In conclusione, il Reducer è un dispositivo con interessanti potenzialità, che ha documentato significativi miglioramenti nella popolazione studiata in relazione alla riduzione dell’angina e al miglioramento della qualità di vita. Rimane da confermare ulteriormente l’efficacia del suo trattamento mediante studi successivi a più ampio spettro, per rendere questo trattamento un importante ausilio per migliorare la qualità di vita dei pazienti con angina refrattaria.

BIBLIOGRAFIA

1. Giannini F, Aurelio A, Chieffo A. Impianto del dispositivo Reducer in seno coronarico: un nuovo trattamento per l’angina refrattaria. G Ital Cardiol 2016;17(10 Suppl 1):3S-9S.

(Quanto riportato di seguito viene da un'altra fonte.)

Lemma cluster_pass_calm p (c : ClusterScope) h :
  settled p c ->
  wp (cluster_rely p c) (leaves_be p) (fun _ _ => True) h (pass (ClusterRequest (key_of c))).
Proof.
  intros Hset. apply (wp_mono _ _ (fun h' '(oa, s') => True)); [|done].
  change (wpM (cluster_rely p c) (leaves_be p) (ClusterController.Reconcile (key_of c)) h tt (fun _ _ _ => True)).
  unfold ClusterController.Reconcile. go_step. go_step. apply wpM_remote; [by left|..].
  - intros sc [Hst _]. cbn in Hst. apply reconcileObject_calm; [done|by apply Hst].
  - intros e _. cbn. destruct (IsNotFound e); [by go_step|]. apply reconcileObject_zero.
Qed.

(** *** Over another machine, or any of these *)

Lemma pass_at_rest v0 v m p (c : ClusterScope) req h :
  mv_acls v = mv_acls v0 -> machine_up v m -> settled p c ->
  (forall key, req = ClusterRequest key -> key = key_of c) ->
  let R : rely := fun h call r => own_rely v m h call r /\ cluster_rely p c h call r in
  let G : guarantee := fun h call => mutates call = false \/ restating v0 m p h call in
  wp R (peaceful reg v0 m p) (fun _ _ => True) h (pass req) /\
  ((forall key, req = MachineRequest key -> nn_Name key = name_of m) ->
   wp R G (fun _ _ => True) h (pass req)).
Proof.
  intros Ev Hup Hset Hreq R G.
  assert (forall h call, G h call -> peaceful reg v0 m p h call) as Hpeace.
  { intros h' call [?|?]; [by left; left|by right]. }
  destruct req as [key|key].
  - rewrite (Hreq key eq_refl).
    assert (wp R G (fun _ _ => True) h (pass (ClusterRequest (key_of c)))) as Hw.
    { eapply (wp_weaken (cluster_rely p c) _ (leaves_be p)); [by intros h' call r [_ ?]| |by apply cluster_pass_calm].
      intros h' call [?|(f & name & acl & ? & ? & ? & ?)]; [by left|]. right. exists acl. split; [|done].
      right. by exists f, name. }
    split; [|done]. by eapply (wp_weaken R); [done|exact Hpeace|].
  - assert (nn_Name key = name_of m -> wp R G (fun _ _ => True) h (pass (MachineRequest key))) as Hw.
    { intros Hkey. eapply (wp_weaken (own_rely v m) _ (leaves_machine_be v m));
        [by intros h' call r [? _]| |by apply own_pass_calm].
      intros h' call [?|(f & acl & Hacl & ? & ?)]; [by left|]. right. exists acl. split; [|done].
      left. exists f. by rewrite <- Ev. }
    split; [|intros Hkey; by apply Hw, Hkey].
    destruct (decide (nn_Name key = name_of m)) as [Hkey|Hkey].
    + by eapply (wp_weaken R); [done|exact Hpeace|apply Hw].
    + eapply (wp_weaken (identified reg) _ (works_on reg (nn_Name key)));
        [by intros h' call r [[? _] _]| |by apply machine_pass_works].
      intros h' call Hc. left. right. by exists (nn_Name key).
Qed.
(* ===== verification/DeepCopy.v ===== *)
(** * The deep copies ([api/v1beta1/zz_generated.deepcopy.go], [*_types.go])

    Every type of the API as a type of Go data, its generated methods, and the proof
    that they copy deep. *)

From S2P Require Import Prelude Heap.
#[local] Open Scope caps_scope.
#[local] Set Warnings "-register-all".

(** ** The metadata and the failure domains of the API machinery *)

(** Types of other packages, with their own [DeepCopyInto] and [DeepCopy]. *)
Class MetaLib := {
  ObjectMeta_ty : ty;
  ObjectMeta_DeepCopyInto : copier;
  ListMeta_ty : ty;
  ListMeta_DeepCopyInto : copier;
  FailureDomainSpec_ty : ty;
  FailureDomainSpec_DeepCopy : option loc -> mem (option loc);
}.

Class MetaLaws `{MetaLib} : Prop := {
  ObjectMeta_copier :: Copier ObjectMeta_DeepCopyInto ObjectMeta_ty;
  ListMeta_copier :: Copier ListMeta_DeepCopyInto ListMeta_ty;
  FailureDomainSpec_copier :: PtrCopier FailureDomainSpec_DeepCopy FailureDomainSpec_ty;
}.

(** Their plain data. *)
Definition TypeMeta_ty : ty := TStruct [("Kind", TString); ("APIVersion", TString)].
Definition APIEndpoint_ty : ty := TStruct [("Host", TString); ("Port", TInt)].
Definition MachineAddress_ty : ty := TStruct [("Type", TString); ("Address", TString)].

Section api.
Context `{MetaLib}.

(** ** The types *)

Definition PrivateNetworkSpec_ty : ty :=
  TStruct [("Enabled", TBool); ("ID", TPtr TString); ("Subnet", TPtr TString)].

Definition PublicGatewaySpec_ty : ty :=
  TStruct [("Enabled", TBool); ("ID", TPtr TString); ("Type", TPtr TString);
    ("IP", TPtr TString); ("Zone", TPtr TString)].

Definition SecurityGroupRule_ty : ty :=
  TStruct [("Action", TString); ("Protocol", TPtr TString); ("Ports", TPtr TString);
    ("IPRange", TPtr TString)].

Definition SecurityGroupPolicy_ty : ty :=
  TStruct [("Default", TPtr TString); ("Rules", TSlice SecurityGroupRule_ty)].

Definition SecurityGroup_ty : ty :=
  TStruct [("Name", TString); ("Inbound", TPtr SecurityGroupPolicy_ty);
    ("Outbound", TPtr SecurityGroupPolicy_ty)].

Definition NetworkSpec_ty : ty :=
  TStruct [("PrivateNetwork", TPtr PrivateNetworkSpec_ty);
    ("PublicGateway", TPtr PublicGatewaySpec_ty); ("SecurityGroups", TSlice SecurityGroup_ty)].

Definition LoadBalancerSpec_ty : ty :=
  TStruct [("Zone", TPtr TString); ("Type", TPtr TString); ("IP", TPtr TString);
    ("AllowedRanges", TSlice TString)].

Definition ScalewayClusterSpec_ty : ty :=
  TStruct [("ControlPlaneEndpoint", APIEndpoint_ty); ("FailureDomains", TSlice TString);
    ("Region", TString); ("Network", TPtr NetworkSpec_ty);
    ("ControlPlaneLoadBalancer", TPtr LoadBalancerSpec_ty); ("ScalewaySecretName", TString)].

Definition NetworkStatus_ty : ty :=
  TStruct [("PrivateNetworkID", TPtr TString); ("PublicGatewayID", TPtr TString)].

Definition ScalewayClusterStatus_ty : ty :=
  TStruct [("Ready", TBool); ("FailureDomains", TMap FailureDomainSpec_ty);
    ("Network", TPtr NetworkStatus_ty)].

Definition ScalewayCluster_ty : ty :=
  TStruct [("TypeMeta", TypeMeta_ty); ("ObjectMeta", ObjectMeta_ty);
    ("Spec", ScalewayClusterSpec_ty); ("Status", ScalewayClusterStatus_ty)].

Definition ScalewayClusterList_ty : ty :=
  TStruct [("TypeMeta", TypeMeta_ty); ("ListMeta", ListMeta_ty);
    ("Items", TSlice ScalewayCluster_ty)].

Definition ScalewayClusterTemplateResource_ty : ty :=
  TStruct [("ObjectMeta", ObjectMeta_ty); ("Spec", ScalewayClusterSpec_ty)].

Definition ScalewayClusterTemplateSpec_ty : ty :=
  TStruct [("Template", ScalewayClusterTemplateResource_ty)].

Definition ScalewayClusterTemplate_ty : ty :=
  TStruct [("TypeMeta", TypeMeta_ty); ("ObjectMeta", ObjectMeta_ty);
    ("Spec", ScalewayClusterTemplateSpec_ty)].

Definition ScalewayClusterTemplateList_ty : ty :=
  TStruct [("TypeMeta", TypeMeta_ty); ("ListMeta", ListMeta_ty);
    ("Items", TSlice ScalewayClusterTemplate_ty)].

Definition ScalewayMachineSpec_ty : ty :=
  TStruct [("ProviderID", TPtr TString); ("Image", TString); ("Type", TString);
    ("RootVolumeSize", TPtr TInt); ("RootVolumeType", TPtr TString); ("PublicIP", TPtr TBool);
    ("SecurityGroupName", TPtr TString)].

Definition ScalewayMachineStatus_ty : ty :=
  TStruct [("Ready", TBool); ("Addresses", TSlice MachineAddress_ty)].

Definition ScalewayMachine_ty : ty :=
  TStruct [("TypeMeta", TypeMeta_ty); ("ObjectMeta", ObjectMeta_ty);
    ("Spec", ScalewayMachineSpec_ty); ("Status", ScalewayMachineStatus_ty)].

Definition ScalewayMachineList_ty : ty :=
  TStruct [("TypeMeta", TypeMeta_ty); ("ListMeta", ListMeta_ty);
    ("Items", TSlice ScalewayMachine_ty)].

Definition ScalewayMachineTemplateResource_ty : ty :=
  TStruct [("ObjectMeta", ObjectMeta_ty); ("Spec", ScalewayMachineSpec_ty)].

Definition ScalewayMachineTemplateSpec_ty : ty :=
  TStruct [("Template", ScalewayMachineTemplateResource_ty)].

Definition ScalewayMachineTemplate_ty : ty :=
  TStruct [("TypeMeta", TypeMeta_ty); ("ObjectMeta", ObjectMeta_ty);
    ("Spec", ScalewayMachineTemplateSpec_ty)].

2. Syeda B, Schukro C, Heinze G, et al. The salvage potential of coronary sinus interventions: meta-analysis and pathophysiologic consequences. J Thorac Cardiovasc Surg 2004;127:1703-12.

3. Verheye S, Jolicoeur EM, Behan MW, et al. Efficacy of a device to narrow the coronary sinus in refractory angina. N Engl J Med 2015;372:519-27.

4. Konigstein M, Meyten N, Verheye S, et al. Transcatheter treatment for refractory angina with the coronary sinus reducer. EuroIntervention 2014;9:1158-64.

5. Abawi M, Nijhoff F, Stella PR, et al. Safety and efficacy of a device to narrow the coronary sinus for the treatment of refractory angina: a single-centre real-world experience. Neth Heart J 2016;24:544-51.

6. Granger CB, Gersh BJ. Potential relief for refractory angina. N Engl J Med 2015;372:566-7.